══ INPUT DATA

(** * Retrieval-augmented WhatsApp responder: a shallow embedding

    The development follows the three source files of the repository:
    the Shopify ingestion pipeline ([ShopifyDataProcessor]), the retrieval
    layer ([retrieveRelevantChunks], [retrieveRelevantChunksFromFiles],
    [retrieveRelevantShopifyChunks]) and the response orchestrator
    ([retrySupabaseQuery], [generateAutoResponse]).

    Asynchronous functions are written in a small state-and-exception
    monad over a [World] that holds the two tables the code writes to,
    the console, and a trace of every call made to a collaborator.  The
    collaborators themselves (catalog client, embedder, vector search,
    language model, message sender, clock) are arbitrary functions of
    the number of calls made so far, collected in an [Env].

    Two idealisations are made throughout.  The Supabase client reports a
    failed request in the [error] field of what it returns and does not
    throw; a write it reports as failed leaves the table as it was.  The
    console lines of the ingestion pipeline are kept, since the
    specification speaks of them; the diagnostic lines of the retrieval
    layer and of the orchestrator are left out. *)

From Stdlib Require Import List String Ascii Bool Arith PeanoNat NArith ZArith QArith.
From Stdlib Require Import Lia Permutation Sorted.
From Stdlib Require Import Decimal DecimalString DecimalNat DecimalN.
Import ListNotations.
Close Scope Q_scope.
Local Open Scope nat_scope.
Local Open Scope list_scope.
Local Open Scope string_scope.

(** ** JavaScript values used by the code *)

Module Js.

(** Truthiness of a string: the empty string is falsy. *)
Definition truthy (s : string) : bool :=
  match s with EmptyString => false | String _ _ => true end.

(** Truthiness of a nullable string ([null], [undefined] and the empty
    string are falsy). *)
Definition truthy_opt (o : option string) : bool :=
  match o with Some s => truthy s | None => false end.

(** White space and line terminators removed by [String.prototype.trim],
    for the code units a [string] character can hold: TAB, LF, VT, FF,
    CR, SP and NBSP. *)
Definition is_space (c : ascii) : bool :=
  let n := nat_of_ascii c in
  Nat.eqb n 9 || Nat.eqb n 10 || Nat.eqb n 11 || Nat.eqb n 12
  || Nat.eqb n 13 || Nat.eqb n 32 || Nat.eqb n 160.

Fixpoint trim_start (s : string) : string :=
  match s with
  | EmptyString => EmptyString
  | String c r => if is_space c then trim_start r else s
  end.

(** [trim_end] keeps a character when it is not a space or when
    something remains after it. *)
Fixpoint trim_end (s : string) : string :=
  match s with
  | EmptyString => EmptyString
  | String c r =>
      match trim_end r with
      | EmptyString => if is_space c then EmptyString else String c EmptyString
      | r' => String c r'
      end
  end.

Definition trim (s : string) : string := trim_end (trim_start s).

(** Decimal rendering of a non-negative integer, as a template literal
    prints it. *)
Definition show_nat (n : nat) : string := NilEmpty.string_of_uint (Nat.to_uint n).
Definition show_N (n : N) : string := NilEmpty.string_of_uint (N.to_uint n).

(** [Array.prototype.join]. *)
Definition join (sep : string) (l : list string) : string := String.concat sep l.

(** [Array.prototype.slice(0, end)] for an integer [end]: a negative
    [end] counts from the end of the array. *)
Definition slice0 {A : Type} (l : list A) (e : Z) : list A :=
  if (e <? 0)%Z then firstn (List.length l - Z.to_nat (- e)) l
  else firstn (Z.to_nat e) l.

(** [Array.prototype.slice(-n)]: the last [n] elements. *)
Definition slice_last {A : Type} (n : nat) (l : list A) : list A :=
  skipn (List.length l - n) l.

End Js.

(** ** Errors, results and the monad *)

(** A PostgREST error object, as the Supabase client reports it in the
    [error] field of a result. *)
Record PgError := mkPgError { pg_code : string; pg_message : string }.

(** What can be thrown: an [Error] instance with its message, or another
    value (the code re-throws PostgREST error objects as they are). *)
Inductive Exn :=
| JsError (message : string)
| ThrownValue (e : PgError).

Inductive Outcome (A : Type) :=
| Ret (a : A)
| Throw (e : Exn).
Arguments Ret {A} a.
Arguments Throw {A} e.

(** The [{ data, error }] pair every Supabase call resolves to. *)
Record QueryResult (D : Type) := mkQueryResult {
  data : option D;
  error : option PgError
}.
Arguments mkQueryResult {D} data error.
Arguments data {D} q.
Arguments error {D} q.

Definition Vector := list Q.

(** ** Records of the data model *)

Inductive ContentType := CtProduct | CtPage | CtCollection.

Definition content_type_name (c : ContentType) : string :=
  match c with
  | CtProduct => "product"
  | CtPage => "page"
  | CtCollection => "collection"
  end.

(** The metadata objects built by the three record processors. *)
Inductive Metadata :=
| ProductMeta (handle : string) (variants_count images_count available_variants : nat)
| PageMeta (handle : string)
| CollectionMeta (handle : string).

(** [ShopifyChunkData], the argument of [storeChunk]. *)
Record ShopifyChunkData := mkChunkData {
  cd_content_type : ContentType;
  cd_content_id : string;
  cd_title : string;
  cd_text : string;
  cd_metadata : Metadata
}.

(** A row of the [shopify_chunks] table. *)
Record ChunkRow := mkChunkRow {
  store_id : string;
  content_type : ContentType;
  content_id : string;
  title : string;
  chunk_text : string;
  embedding : Vector;
  metadata : Metadata
}.

(** A row of the [whatsapp_messages] table.  Timestamps are kept as
    milliseconds since the epoch; [is_auto_response] is the
    [isAutoResponse] flag of [raw_payload], whose other fields repeat
    those of the row. *)
Record MsgRow := mkMsgRow {
  message_id : string;
  channel : string;
  from_number : string;
  to_number : string;
  received_at : N;
  msg_content_type : string;
  content_text : option string;
  sender_name : string;
  event_type : string;
  is_in_24_window : bool;
  is_responded : bool;
  is_auto_response : bool;
  auto_respond_sent : option bool;
  response_sent_at : option N
}.

(** Catalog records, with the fields the processor reads. *)
Record Variant := mkVariant {
  price_amount : string;
  price_currencyCode : string;
  availableForSale : bool;
  sku : option string
}.

Record ShopifyProduct := mkProduct {
  p_id : string;
  p_title : string;
  p_handle : string;
  p_description : string;
  p_variants : list Variant;
  p_images : list string
}.

Record ShopifyPage := mkPage {
  pg_id : string;
  pg_title : string;
  pg_handle : string;
  pg_body : string
}.

Record ShopifyCollection := mkCollection {
  c_id : string;
  c_title : string;
  c_handle : string;
  c_description : string
}.

(** One page of a paginated catalog listing. *)
Record Listing (A : Type) := mkListing {
  items : list A;
  hasNextPage : bool;
  endCursor : option string
}.
Arguments mkListing {A} items hasNextPage endCursor.
Arguments items {A} l.
Arguments hasNextPage {A} l.
Arguments endCursor {A} l.

(** A retrieved chunk; [file_id] is the tag added by the multi-file
    merge.  Similarity scores are finite numbers, kept as rationals. *)
Record Match := mkMatch {
  m_id : string;
  chunk : string;
  similarity : Q;
  file_id : option string
}.

(** The columns [retrieveRelevantShopifyChunks] selects. *)
Record ShopifyHit := mkShopifyHit {
  h_id : string;
  h_chunk_text : string;
  h_store_id : string;
  h_content_type : ContentType;
  h_title : string;
  h_metadata : Metadata
}.

Record ShopifyMatch := mkShopifyMatch {
  sm_id : string;
  sm_chunk : string;
  sm_similarity : Q;
  sm_store_id : string;
  sm_content_type : ContentType;
  sm_title : string;
  sm_metadata : Metadata
}.

(** A row of [phone_document_mapping], restricted to the selected columns. *)
Record MappingRow := mkMappingRow {
  system_prompt : option string;
  intent : option string;
  auth_token : option string;
  origin : option string
}.
(** ** Find and Mark under the transaction *)

(** Whatever the outcome of [Commit], the table after [TakeCandidates] is the
    table after its [MarkTakenNodes]: the transaction holds no statement. *)
Lemma TakeCandidates_table db ctx nowFind nowMark d maxPing maxTries transientErr
    limit ids :
  ctx_begin ctx = None →
  FindCandidates db ctx nowFind d maxPing maxTries transientErr limit = Ok ids →
  (TakeCandidates db ctx nowFind nowMark d maxPing maxTries transientErr limit).2
  = (MarkTakenNodes db ctx nowMark ids).2.
Proof.
  intros Hb Hfind. unfold TakeCandidates, BeginTx. rewrite Hb, Hfind.
  destruct (MarkTakenNodes db ctx nowMark ids) as [[e|] db1]; [done|].
  unfold Commit. by destruct (ctx_commit ctx).
Qed.

Lemma TakeCandidates_commit_failure db ctx nowFind nowMark d maxPing maxTries
    transientErr limit ids e :
  ctx_begin ctx = None →
  FindCandidates db ctx nowFind d maxPing maxTries transientErr limit = Ok ids →
  (MarkTakenNodes db ctx nowMark ids).1 = None →
  ctx_commit ctx = Some e →
  TakeCandidates db ctx nowFind nowMark d maxPing maxTries transientErr limit
  = (Err (wrap_err "TakeCandidates failed to commit transaction" e),
     (MarkTakenNodes db ctx nowMark ids).2).
Proof.
  intros Hb Hfind Hmark Hc. unfold TakeCandidates, BeginTx. rewrite Hb, Hfind.
  destruct (MarkTakenNodes db ctx nowMark ids) as [[e'|] db1]; [done|].
  unfold Commit. by rewrite Hc.
Qed.

(** C1, as the code runs it.  The record ["a"] was never taken; [Commit]
    fails because the caller's context was cancelled after the Mark step.
    [TakeCandidates] returns the error and no ids, and the record is marked
    all the same: its [taken_last] went from NULL to the second of the
    call.  Likewise [TakeHandshakeCandidates] leaves [handshake_updated] and
    [handshake_err] written. *)
Theorem Take_commit_failure_leaves_marks :
  taken_last <$> example_db !! "a" = Some None
  ∧ TakeCandidates example_db ctx_commit_fails (20 * second) (20 * second)
      (10 * second) 3 3 "timeout" 5
    = (Err "TakeCandidates failed to commit transaction: context canceled",
       <["a" := set_taken_last (Some 20) example_node]> example_db)
  ∧ handshake_updated <$> example_db !! "a" = Some None
  ∧ handshake_err <$> example_db !! "a" = Some None
  ∧ TakeHandshakeCandidates example_db ctx_commit_fails (20 * second) (20 * second)
      (20 * second) (10 * second) (5 * second) 3 "timeout" 5
    = (Err "TakeHandshakeCandidates failed to commit transaction: context canceled",
       <["a" := set_handshake None (Some "taken") 0 (Some 20) example_node]>
         example_db).
Proof. repeat split; vm_compute; reflexivity. Qed.
(** The check on one network. *)
Definition network_issues (net : NetDict) : list Issue :=
  let net_name := py_str (net_name net) in
  let iface_count := List.length (net_interfaces net) in
  if contains "PTP" (net_type net) then
    if negb (iface_count =? 2)%nat
    then [mkIssue "error"
            ("Network '" ++ net_name ++ "' (" ++ net_type net ++ ") has "
               ++ pretty iface_count ++ " interface(s), needs exactly 2.")
            ("Connect exactly 2 interfaces to '" ++ net_name ++ "'.")]
    else []
  else
    if (iface_count <? 2)%nat
    then [mkIssue "error"
            ("Network '" ++ net_name ++ "' (" ++ net_type net ++ ") has "
               ++ pretty iface_count ++ " interface(s), needs at least 2.")
            ("Connect at least 2 interfaces to '" ++ net_name ++ "'.")]
    else [].

(** The warnings for the interfaces of one node that are on no network. *)
Definition unconnected_issues (node : NodeDict) : list Issue :=
  flat_map
    (λ comp,
       flat_map
         (λ iface,
            if negb (py_truth (if_network_name iface))
            then [mkIssue "warning"
                    ("Interface '" ++ py_str (if_name iface) ++ "' on node '"
                       ++ py_str (nd_name node)
                       ++ "' is not connected to a network.")
                    "Connect the interface to a network, or remove the component if unused."]
            else [])
         (comp_interfaces comp))
    (nd_components node).

Definition is_error (i : Issue) : bool := bool_decide (severity i = "error").

(** The body of [validate_slice] after the serialization. *)
Definition validate (data : SliceData) : Report :=
  let nodes := sl_nodes data in
  let networks := sl_networks data in
  let issues :=
    ((match nodes with
      | [] => [mkIssue "error" "Slice has no nodes."
                       "Add at least one node using the editor panel."]
      | _ => []
      end)
     ++ flat_map node_issues nodes
     ++ flat_map network_issues networks
     ++ flat_map unconnected_issues nodes)%list in
  mkReport (List.length (filter (λ i, is_error i = true) issues) =? 0)%nat issues.

(** [GET /slices/{slice_name}/validate]; [slice_data] stands for the nodes
    and networks of what [slice_to_dict] returns. *)
Definition validate_slice (fab : Fablib) (slice_data : pyobj → res SliceData)
  (slice_name : string) : Route Report :=
  slice_obj ← try_except (_get_slice_obj fab slice_name)
                (λ e, raise (HTTPException 404 ("Slice not found: " ++ str e)));
  data ← call (slice_data slice_obj);
  ret (validate data).



(** The interfaces of the nodes' components that name no network. *)
Definition unconnected (data : SliceData) : list (NodeDict * IfaceDict) :=
  flat_map
    (λ node,
       flat_map
         (λ comp,
            flat_map (λ iface, if py_truth (if_network_name iface) then []
                               else [(node, iface)])
                     (comp_interfaces comp))
         (nd_components node))
    (sl_nodes data).

(** The warning raised for an interface of a node. *)
Definition warning_for (ni : NodeDict * IfaceDict) : Issue :=
  mkIssue "warning"
    ("Interface '" ++ py_str (if_name ni.2) ++ "' on node '"
       ++ py_str (nd_name ni.1) ++ "' is not connected to a network.")
    "Connect the interface to a network, or remove the component if unused.".
(** * mac-host-assess: the plan, the command runner and the phase loop

    A shallow embedding of [src/mac_assess/state.py],
    [src/mac_assess/tools/base.py], the tool registry under
    [src/mac_assess/tools/] and the LangGraph control loop of
    [src/mac_assess/agent.py], followed by the properties of the
    specification that concern them.

    Python values are modelled as follows: [int] is [Z]; [str] is [string],
    a character being a code point below 256; [list] is [list]; an
    exception is a value of [exception] carried by [result]. *)

From Stdlib Require Import ZArith List String Ascii Bool Lia.
From Stdlib Require Import DecimalString.
Import ListNotations.
Open Scope string_scope.
Open Scope Z_scope.

(** ** Python exceptions and fallible computations *)

Inductive exception : Type :=
| IndexError
| ValueError (msg : string)
| TimeoutExpired (cmd : string) (timeout : Z)
| OSError (msg : string)
| ValidationError (msg : string)
| GraphRecursionError.

Inductive result (A : Type) : Type :=
| Ok (a : A)
| Raise (e : exception).
Arguments Ok {A} a.
Arguments Raise {A} e.

Definition bind {A B : Type} (r : result A) (k : A -> result B) : result B :=
  match r with
  | Ok a => k a
  | Raise e => Raise e
  end.

(** ** The [str] methods the program uses *)

Module PyStr.

Definition LF : ascii := ascii_of_nat 10.
Definition DQ : ascii := ascii_of_nat 34.
Definition nl : string := String LF EmptyString.

(** [str.isspace] on one code point below 256. *)
Definition isspace (c : ascii) : bool :=
  let n := nat_of_ascii c in
  ((9 <=? n) && (n <=? 13) || (28 <=? n) && (n <=? 32)
   || (n =? 133) || (n =? 160))%nat.

(** [str.isdigit] on one code point below 256: the decimal digits and
    the superscripts two, three and one. *)
Definition isdigit (c : ascii) : bool :=
  let n := nat_of_ascii c in
  ((48 <=? n) && (n <=? 57) || (n =? 178) || (n =? 179) || (n =? 185))%nat.

(** Truth value of a string: non-empty. *)
Definition truthy (s : string) : bool :=
  match s with
  | EmptyString => false
  | String _ _ => true
  end.

(** [a or b] on strings. *)
Definition or_else (a b : string) : string := if truthy a then a else b.

Fixpoint lstrip (s : string) : string :=
  match s with
  | EmptyString => EmptyString
  | String c r => if isspace c then lstrip r else s
  end.
Lemma X25_empty_document_is_fetched_again_witness :
  TokenValidator._jwks_cache
    (self (snd (TokenValidator._get_public_key Sample.lib_empty_first
                  (VStr s!"k1") Sample.start))) = VDict []
  /\ fetches (world (snd (TokenValidator._get_public_key
                            Sample.lib_empty_first (VStr s!"k1")
                            Sample.start)))
     = S (fetches (world Sample.start))
  /\ TokenValidator._jwks_cache
       (self (snd (TokenValidator._get_public_key Sample.lib_empty_first
                     (VStr s!"k1")
                     (snd (TokenValidator._get_public_key
                             Sample.lib_empty_first (VStr s!"k1")
                             Sample.start)))))
     = Sample.jwks
  /\ fetches (world (snd (TokenValidator._get_public_key
                            Sample.lib_empty_first (VStr s!"k1")
                            (snd (TokenValidator._get_public_key
                                    Sample.lib_empty_first (VStr s!"k1")
                                    Sample.start)))))
     = S (S (fetches (world Sample.start))).
Proof.
  apply (X25_empty_document_is_fetched_again Sample.lib_empty_first
           (VStr s!"k1") (VStr s!"k1") Sample.start (VDict [])
           Sample.jwks).
  - reflexivity.
  - exists (Sample.ok_response (VDict [])). repeat split; reflexivity.
  - reflexivity.
  - exists (Sample.ok_response Sample.jwks).
    split; [vm_compute; reflexivity|]. split; reflexivity.
Defined.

════

#### YOUR ASSIGNMENT
Your answer should consist solely of the lines above from the line with "let iface_count := List.length" to the line with "(nd_components node).", both included, reproduced exactly.

#### RESULT OF THIS TASK
  let iface_count := List.length (net_interfaces net) in
  if contains "PTP" (net_type net) then
    if negb (iface_count =? 2)%nat
    then [mkIssue "error"
            ("Network '" ++ net_name ++ "' (" ++ net_type net ++ ") has "
               ++ pretty iface_count ++ " interface(s), needs exactly 2.")
            ("Connect exactly 2 interfaces to '" ++ net_name ++ "'.")]
    else []
  else
    if (iface_count <? 2)%nat
    then [mkIssue "error"
            ("Network '" ++ net_name ++ "' (" ++ net_type net ++ ") has "
               ++ pretty iface_count ++ " interface(s), needs at least 2.")
            ("Connect at least 2 interfaces to '" ++ net_name ++ "'.")]
    else [].

(** The warnings for the interfaces of one node that are on no network. *)
Definition unconnected_issues (node : NodeDict) : list Issue :=
  flat_map
    (λ comp,
       flat_map
         (λ iface,
            if negb (py_truth (if_network_name iface))
            then [mkIssue "warning"
                    ("Interface '" ++ py_str (if_name iface) ++ "' on node '"
                       ++ py_str (nd_name node)
                       ++ "' is not connected to a network.")
                    "Connect the interface to a network, or remove the component if unused."]
            else [])
         (comp_interfaces comp))
    (nd_components node).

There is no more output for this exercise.